I think I’ve just verified

I think I’ve just verified from my monthly stats that the majority of the activity on this site come from search engines and bots of one kind or another. The single biggest visitor, with about 160 visits in March, is the Spyonit.com bot. With luck, those hits are actually bringing a few people in. To everyone, bot and non-bot alike, welcome, and make yourselves at home!

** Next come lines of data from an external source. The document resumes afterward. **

(** The messages the wire can represent. *)
Definition wf (self : t) : bool :=
  fixed_ok 16 (uuid self)
  && u_ok 8 (locality self).

Lemma WorkerBlockLocality_carried (self : t) : wf self = true -> carries (encode_into self)
  decode_with_decoder self.
Proof. destruct self. unfold encode_into, decode_with_decoder, wf. cbn [uuid locality]. codec. Qed.
End WorkerBlockLocality.
#[export] Hint Resolve WorkerBlockLocality.WorkerBlockLocality_carried : codec.

Module WorkerBidResponseInput.
Record t := mk {
  offer_id : bytes;
  worker_id : bytes;
  locality_generation : Z;
  locality : list WorkerBlockLocality.t;
  reservation_token : bytes;
  reservation_expires_unix_ms : Z;
  estimated_start_delay_ms : Z;
  available_fragment_slots : Z;
  memory_pressure_per_mille : Z;
}.

Definition encode_into (self : t) : Encode :=
  put write_byte 17 >>
  put_bytes write_byte (offer_id self) >>
  put_bytes write_byte (worker_id self) >>
  put write_u64_be (locality_generation self) >>
  put write_u16_be (cast_u16 (zlen (locality self))) >>
  for_each WorkerBlockLocality.encode_into (locality self) >>
  put_bytes write_byte (reservation_token self) >>
  put write_u64_be (reservation_expires_unix_ms self) >>
  put write_u32_be (estimated_start_delay_ms self) >>
  put write_u16_be (available_fragment_slots self) >>
  put write_u16_be (memory_pressure_per_mille self) >>
  ok_unit.

Definition encode (self : t) : result BinSchemaError bytes := encode_with encode_into self.

End WorkerBidResponseInput.

Module WorkerBidResponseOutput.
Record t := mk {
  tag : Z;
  offer_id : bytes;
  worker_id : bytes;
  locality_generation : Z;
  locality : list WorkerBlockLocality.t;
  reservation_token : bytes;
  reservation_expires_unix_ms : Z;
  estimated_start_delay_ms : Z;
  available_fragment_slots : Z;
  memory_pressure_per_mille : Z;
}.

Definition to_input (o : t) : WorkerBidResponseInput.t :=
   WorkerBidResponseInput.mk (offer_id o) (worker_id o) (locality_generation o) (locality o)
    (reservation_token o) (reservation_expires_unix_ms o) (estimated_start_delay_ms o)
    (available_fragment_slots o) (memory_pressure_per_mille o).

Definition from_input (i : WorkerBidResponseInput.t) : t :=
   mk 17 (WorkerBidResponseInput.offer_id i) (WorkerBidResponseInput.worker_id i)
    (WorkerBidResponseInput.locality_generation i) (WorkerBidResponseInput.locality i)
    (WorkerBidResponseInput.reservation_token i) (WorkerBidResponseInput.reservation_expires_unix_ms
    i) (WorkerBidResponseInput.estimated_start_delay_ms i)
    (WorkerBidResponseInput.available_fragment_slots i)
    (WorkerBidResponseInput.memory_pressure_per_mille i).

Definition encode_into (self : t) : Encode := WorkerBidResponseInput.encode_into (to_input self).
Definition encode (self : t) : result BinSchemaError bytes := WorkerBidResponseInput.encode
  (to_input self).

Definition decode_with_decoder : Read t :=
  let! tag := read_byte in
  let! ok := expect 17 tag in
  let! offer_id := read_bytes_vec 16 in
  let! worker_id := read_bytes_vec 16 in
  let! locality_generation := read_u64_be in
  let! length := read_u16_be in
  let! locality := read_vec length WorkerBlockLocality.decode_with_decoder in
  let! reservation_token := read_bytes_vec 32 in
  let! reservation_expires_unix_ms := read_u64_be in
  let! estimated_start_delay_ms := read_u32_be in
  let! available_fragment_slots := read_u16_be in
  let! memory_pressure_per_mille := read_u16_be in
   ret (mk tag offer_id worker_id locality_generation locality reservation_token
    reservation_expires_unix_ms estimated_start_delay_ms available_fragment_slots
    memory_pressure_per_mille).

Definition decode (l : bytes) : result BinSchemaError t := decode_with decode_with_decoder l.

(** The messages the wire can represent. *)
Definition wf (self : t) : bool :=
  const_ok 17 (tag self)
  && fixed_ok 16 (offer_id self)
  && fixed_ok 16 (worker_id self)
  && u_ok 64 (locality_generation self)
  && vec_ok 16 WorkerBlockLocality.wf (locality self)
  && fixed_ok 32 (reservation_token self)
  && u_ok 64 (reservation_expires_unix_ms self)
  && u_ok 32 (estimated_start_delay_ms self)
  && u_ok 16 (available_fragment_slots self)
  && u_ok 16 (memory_pressure_per_mille self).

Lemma WorkerBidResponseOutput_carried (self : t) : wf self = true -> carries (encode_into self)
  decode_with_decoder self.
Proof. destruct self. unfold encode_into, WorkerBidResponseInput.encode_into, to_input,
  decode_with_decoder, wf. cbn [tag offer_id worker_id locality_generation locality
  reservation_token reservation_expires_unix_ms estimated_start_delay_ms available_fragment_slots
  memory_pressure_per_mille WorkerBidResponseInput.offer_id WorkerBidResponseInput.worker_id
  WorkerBidResponseInput.locality_generation WorkerBidResponseInput.locality
  WorkerBidResponseInput.reservation_token WorkerBidResponseInput.reservation_expires_unix_ms
  WorkerBidResponseInput.estimated_start_delay_ms WorkerBidResponseInput.available_fragment_slots
  WorkerBidResponseInput.memory_pressure_per_mille]. codec. Qed.

Lemma WorkerBidResponseOutput_refuses : rejects decode_with_decoder 17.
Proof. apply rejects_tag. Qed.
End WorkerBidResponseOutput.
#[export] Hint Resolve WorkerBidResponseOutput.WorkerBidResponseOutput_carried : codec.

Module WorkerBidDeclineInput.
Record t := mk {
  offer_id : bytes;
  reason : Z;
  message : bytes;
}.

Definition encode_into (self : t) : Encode :=
  put write_byte 18 >>
  put_bytes write_byte (offer_id self) >>
  put write_u16_be (reason self) >>
  put write_u16_be (cast_u16 (zlen (message self))) >>
  put_bytes write_byte (message self) >>
  ok_unit.

Definition encode (self : t) : result BinSchemaError bytes := encode_with encode_into self.

End WorkerBidDeclineInput.

Module WorkerBidDeclineOutput.
Record t := mk {
  tag : Z;
  offer_id : bytes;
  reason : Z;
  message : bytes;
}.

Definition to_input (o : t) : WorkerBidDeclineInput.t :=
  WorkerBidDeclineInput.mk (offer_id o) (reason o) (message o).

Definition from_input (i : WorkerBidDeclineInput.t) : t :=
   mk 18 (WorkerBidDeclineInput.offer_id i) (WorkerBidDeclineInput.reason i)
    (WorkerBidDeclineInput.message i).

Definition encode_into (self : t) : Encode := WorkerBidDeclineInput.encode_into (to_input self).
Definition encode (self : t) : result BinSchemaError bytes := WorkerBidDeclineInput.encode (to_input
  self).

Definition decode_with_decoder : Read t :=
  let! tag := read_byte in
  let! ok := expect 18 tag in
  let! offer_id := read_bytes_vec 16 in
  let! reason := read_u16_be in
  let! length := read_u16_be in
  let! bytes := read_bytes_vec length in
  let! message := from_utf8 bytes in
  ret (mk tag offer_id reason message).

Definition decode (l : bytes) : result BinSchemaError t := decode_with decode_with_decoder l.

(** The messages the wire can represent. *)
Definition wf (self : t) : bool :=
  const_ok 18 (tag self)
  && fixed_ok 16 (offer_id self)
  && u_ok 16 (reason self)
  && utf8_ok 16 (message self).

Lemma WorkerBidDeclineOutput_carried (self : t) : wf self = true -> carries (encode_into self)
  decode_with_decoder self.
Proof. destruct self. unfold encode_into, WorkerBidDeclineInput.encode_into, to_input,
  decode_with_decoder, wf. cbn [tag offer_id reason message WorkerBidDeclineInput.offer_id
  WorkerBidDeclineInput.reason WorkerBidDeclineInput.message]. codec. Qed.

Lemma WorkerBidDeclineOutput_refuses : rejects decode_with_decoder 18.
Proof. apply rejects_tag. Qed.
End WorkerBidDeclineOutput.
#[export] Hint Resolve WorkerBidDeclineOutput.WorkerBidDeclineOutput_carried : codec.

Module WorkerReleaseInput.
Record t := mk {
  coordinator_id : bytes;
  reservation_token : bytes;
}.

Definition encode_into (self : t) : Encode :=
  put write_byte 32 >>
  put_bytes write_byte (coordinator_id self) >>
  put_bytes write_byte (reservation_token self) >>
  ok_unit.

Definition encode (self : t) : result BinSchemaError bytes := encode_with encode_into self.

End WorkerReleaseInput.

Module WorkerReleaseOutput.
Record t := mk {
  tag : Z;
  coordinator_id : bytes;
  reservation_token : bytes;
}.

Definition to_input (o : t) : WorkerReleaseInput.t :=
  WorkerReleaseInput.mk (coordinator_id o) (reservation_token o).

Definition from_input (i : WorkerReleaseInput.t) : t :=
  mk 32 (WorkerReleaseInput.coordinator_id i) (WorkerReleaseInput.reservation_token i).

Definition encode_into (self : t) : Encode := WorkerReleaseInput.encode_into (to_input self).
Definition encode (self : t) : result BinSchemaError bytes := WorkerReleaseInput.encode (to_input self).

Definition decode_with_decoder : Read t :=
  let! tag := read_byte in
  let! ok := expect 32 tag in
  let! coordinator_id := read_bytes_vec 16 in
  let! reservation_token := read_bytes_vec 32 in
  ret (mk tag coordinator_id reservation_token).

Definition decode (l : bytes) : result BinSchemaError t := decode_with decode_with_decoder l.

(** The messages the wire can represent. *)
Definition wf (self : t) : bool :=
  const_ok 32 (tag self)
  && fixed_ok 16 (coordinator_id self)
  && fixed_ok 32 (reservation_token self).

Lemma WorkerReleaseOutput_carried (self : t) : wf self = true -> carries (encode_into self)
  decode_with_decoder self.
Proof. destruct self. unfold encode_into, WorkerReleaseInput.encode_into, to_input,
  decode_with_decoder, wf. cbn [tag coordinator_id reservation_token
  WorkerReleaseInput.coordinator_id WorkerReleaseInput.reservation_token]. codec. Qed.

Lemma WorkerReleaseOutput_refuses : rejects decode_with_decoder 32.
Proof. apply rejects_tag. Qed.
End WorkerReleaseOutput.
#[export] Hint Resolve WorkerReleaseOutput.WorkerReleaseOutput_carried : codec.

Module WorkerReleaseAckInput.
Record t := mk {
  reservation_token : bytes;
  released : Z;
}.

Definition encode_into (self : t) : Encode :=
  put write_byte 33 >>
  put_bytes write_byte (reservation_token self) >>
  put write_byte (released self) >>
  ok_unit.

Definition encode (self : t) : result BinSchemaError bytes := encode_with encode_into self.

End WorkerReleaseAckInput.

Module WorkerReleaseAckOutput.
Record t := mk {
  tag : Z;
  reservation_token : bytes;
  released : Z;
}.

Definition to_input (o : t) : WorkerReleaseAckInput.t :=
  WorkerReleaseAckInput.mk (reservation_token o) (released o).

Definition from_input (i : WorkerReleaseAckInput.t) : t :=
  mk 33 (WorkerReleaseAckInput.reservation_token i) (WorkerReleaseAckInput.released i).

Definition encode_into (self : t) : Encode := WorkerReleaseAckInput.encode_into (to_input self).
Definition encode (self : t) : result BinSchemaError bytes := WorkerReleaseAckInput.encode (to_input
  self).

Today’s Easter special: Somebody at

Today’s Easter special: Somebody at Emory Medical School found a free operating room and performed some Marshmallow Peep Surgery. Apparently five of the little guys were joined hip-to-hip and required a sophisticated surgical procedure to separate them. Warning: these pages are quite explicit and not for the faint-of-heart. If you get queasy watching marshmallows bleed, this is not for you. [seen on BoingBoing]

One of the few good

One of the few good things about Oscar season is the bitchy Oscar show reviews. For a scalding run-down on this year’s antics, don’t miss Cintra Wilson’s piece at Salon… Oscars 2002: Somebody make it stop!. An excerpt:

I must warn the world about Tom Cruise. I feel he is an utterly terrifying Superior Life Form, with the power to melt heads and braid spines. His eyes are as hard, shiny and brutally penetrating as diamond drill-bits. The new braces on his teeth suggest that he is erasing all that remained of his tiny imperfections, and he is now metamorphosing into Ultra Super Perfection Man 3000.

Steven Vogel has written another

Steven Vogel has written another book, bless his heart: Prime Mover: A Natural History of Muscle. He has written several books that focus on the engineering aspects of biological systems, that is, thinking of organisms in terms of their physical design. This is going to be one of the great themes of the 21st century, and he is a real pioneer in the field. Look for lots more books on this theme. In the meantime, considering buying Cat’s Paws and Catapults.

Complex systems

Article in The Atlantic by Jonathan Rauch: Seeing Around Corners. It’s about simulations, complex systems, and applications of systems-based thinking to historical analysis of things like the fate of the Anasazi in the southwest.

Speaking of simulations that help you understand the world, I assume you know that Stephen Wolfram’s book on cellular automata that is going to explain everything is finally coming out in May? Read his Q&A section that has helpful answers to questions like “I want to study your kind of science. Where can I go to do that?” Here he his describing the basic idea behind his book:

What started my work on A New Kind of Science are the discoveries I made about what simple computer programs can do. One might have thought that if a program was simple it should only do simple things. But amazingly enough, that isn’t even close to correct. And in fact what I’ve discovered is that some of the very simplest imaginable computer programs can do things as complex as anything in our whole universe.